Meeting of the Catalan surrealist with the Sicilian duke-jeweler on an abandoned American farm

In 1941, Salvador Dalí and Gala visited Caress Crosby, an American publisher, at her estate in Virginia, with whom the artist had been friends since the days of Paris. In 1934, Caress sponsored his first trip to America. The godmother of the Parisian writers of the “lost generation,” as Caresse Crosby was called, edited Dali’s autobiography.

Dali, it seems, became so homesick that he began working outdoors, although previously the artist did not like to paint in the fresh air, preferring a cozy studio. He was captivated by the history of the old South and he summoned the ghost spirits - the inhabitants of the Hampton House farm. The snowy weather suggested a black and white composition and a funny picture was immediately born in the surrealist’s imagination, which he called “The Effect of Ten Little Indians, a Black Piano and Two Black Pigs in the Snow.”

Caress Crosby invited the Italian designer Duke Fulco di Verdure to introduce him to Dali, suggesting their further cooperation. Verdura had just gained a name and a good reputation by that time, having worked for several years as a textile designer for Coco Chanel. In 1939, he opened his own jewelry salon in New York.

Design by F. di Verdura of the Medusa brooch, 1941, parchment, gouache. Miniature drawing by Salvador Dali

Apparently, in order to test the guest, Dali decided to play a prank on the designer. Arriving at Hampton Manor, the young Duke was horrified: instead of the elegant mansion he had imagined, he was greeted by a dilapidated house without electricity or heat.

Verdura later described a truly surreal meeting with Dali in the old Hampton Manor estate:

Salvador Dalí, Gala and Caress Crosby at Hampton House, Virginia, 1941

“It was deathly cold in the living room. Everyone was wearing a coat. I took off my coat when I entered the house and, numb from the cold, I could not ask for it back. Dali constantly repeated: “This is Picasso’s workshop.” I have never been to Picasso’s studio, but I was told that there is the same poverty there as during his Blue Period.”
Later it turned out that everything was set up by Dali, and Verdura, who also loved pranks, quickly found a common language with the surrealist, and Crosby’s house seemed to him “a picture of comfort and delight.” In the end, Verdura called his visit "a huge success" because he and the artist began work on jewelry, which was first shown at the Julien Levy Gallery exhibition in 1941 next to Dali's paintings, and later at the Dali and Miró exhibition at the Museum of Modern Art.

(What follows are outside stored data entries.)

Lemma mread_mstore_bytes_other (m : memory) off src o n :
  o + Z.of_nat n ≤ off ∨ off + Z.of_nat (length src) ≤ o →
  mread (mstore_bytes m off src) o n = mread m o n.
Proof.
  intros Ho. apply mread_ext. intros i Hi.
  apply mstore_bytes_other. lia.
Qed.


Lemma length_dma_buf_ref got : (length (dma_buf_ref got) ≤ 1)%nat.
Proof. destruct got; simpl; lia. Qed.

Lemma _rpmsg_omx_buffer_get_refs omx buffer tr get :
  (_rpmsg_omx_buffer_get omx buffer tr get).2
  = dma_buf_ref (get (to_s32 buffer)).
Proof.
  unfold _rpmsg_omx_buffer_get, rpmsg_omx_dma_find.
  repeat case_match; simplify_eq; done.
Qed.

(** The rewrite returns 0 or a negative errno and leaves at most one
    reference behind for each handle it looked up. *)
Lemma map_buf_loop_ret omx tr get n : ∀ mem b,
  (map_buf_loop n omx tr get mem b).1.1 ≤ 0
  ∧ (length (map_buf_loop n omx tr get mem b).2 ≤ n)%nat.
Proof.
  induction n as [|n IH]; intros mem b; simpl; [split; [done | lia] |].
  pose proof (_rpmsg_omx_buffer_get_error omx (mload32 mem b) tr get) as Herr.
  pose proof (_rpmsg_omx_buffer_get_refs omx (mload32 mem b) tr get) as Href.
  destruct (_rpmsg_omx_buffer_get omx (mload32 mem b) tr get)
    as [[ret da] refs].
  simpl in Herr, Href.
  pose proof (length_dma_buf_ref (get (to_s32 (mload32 mem b)))) as Hone.
  rewrite <- Href in Hone.
  destruct (ret =? 0) eqn:Hret; simpl.
  - destruct (IH (mstore32 mem b da) (b + 4)) as [H1 H2].
    destruct (map_buf_loop n omx tr get _ _) as [[ret' mem'] refs'].
    simpl in *. split; [done |]. rewrite length_app. lia.
  - apply Z.eqb_neq in Hret. specialize (Herr Hret). split; lia.
Qed.

Lemma _rpmsg_omx_map_buf_ret omx tr get mem packet :
  (_rpmsg_omx_map_buf omx tr get mem packet).1.1 ≤ 0
  ∧ (length (_rpmsg_omx_map_buf omx tr get mem packet).2 ≤ 3)%nat.
Proof.
  unfold _rpmsg_omx_map_buf.
  destruct ((_ <? _) || (_ >? _)) eqn:Hguard; [simpl; split; [done | lia] |].
  apply orb_false_iff in Hguard as [_ Hhi].
  unfold RPC_OMX_MAP_INFO_THREE_BUF in Hhi.
  rewrite Z.gtb_ltb, Z.ltb_ge in Hhi.
  set (n := Z.to_nat _).
  destruct (map_buf_loop_ret omx tr get n mem
              (packet + offsetof_packet_data
               + to_s32 (mload32 mem (packet + offsetof_packet_data + 4))))
    as [H1 H2].
  split; [done |]. unfold n in *. lia.
Qed.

S. Dali “Royal Heart”, 1953, gold, rubies, sapphires, emeralds, aquamarines, peridot, garnets, amethyst, pearls

“Fulko and I tried to find out whether precious stones were born for painting or painting for precious stones. We are sure that they were born for each other. This is a marriage of love” - S. Dali

Tango for two: Dali meets Carlos Alemany

In the 1950s, Dali dreamed of more complex and fantastic jewelry projects, and he no longer took part in general exhibitions of the surrealists - they excluded him from their movement. Dali proclaimed himself a universal master, like those who created during the Renaissance:

Some of Salvador Dali's jewelry fantasies have become iconic works in the art of the 20th century - the artist's favorite "Cosmic Elephant", "Eye of Time" with a teardrop in the corner, the excitingly sensual "Ruby Lips" and the pulsating "Royal Heart".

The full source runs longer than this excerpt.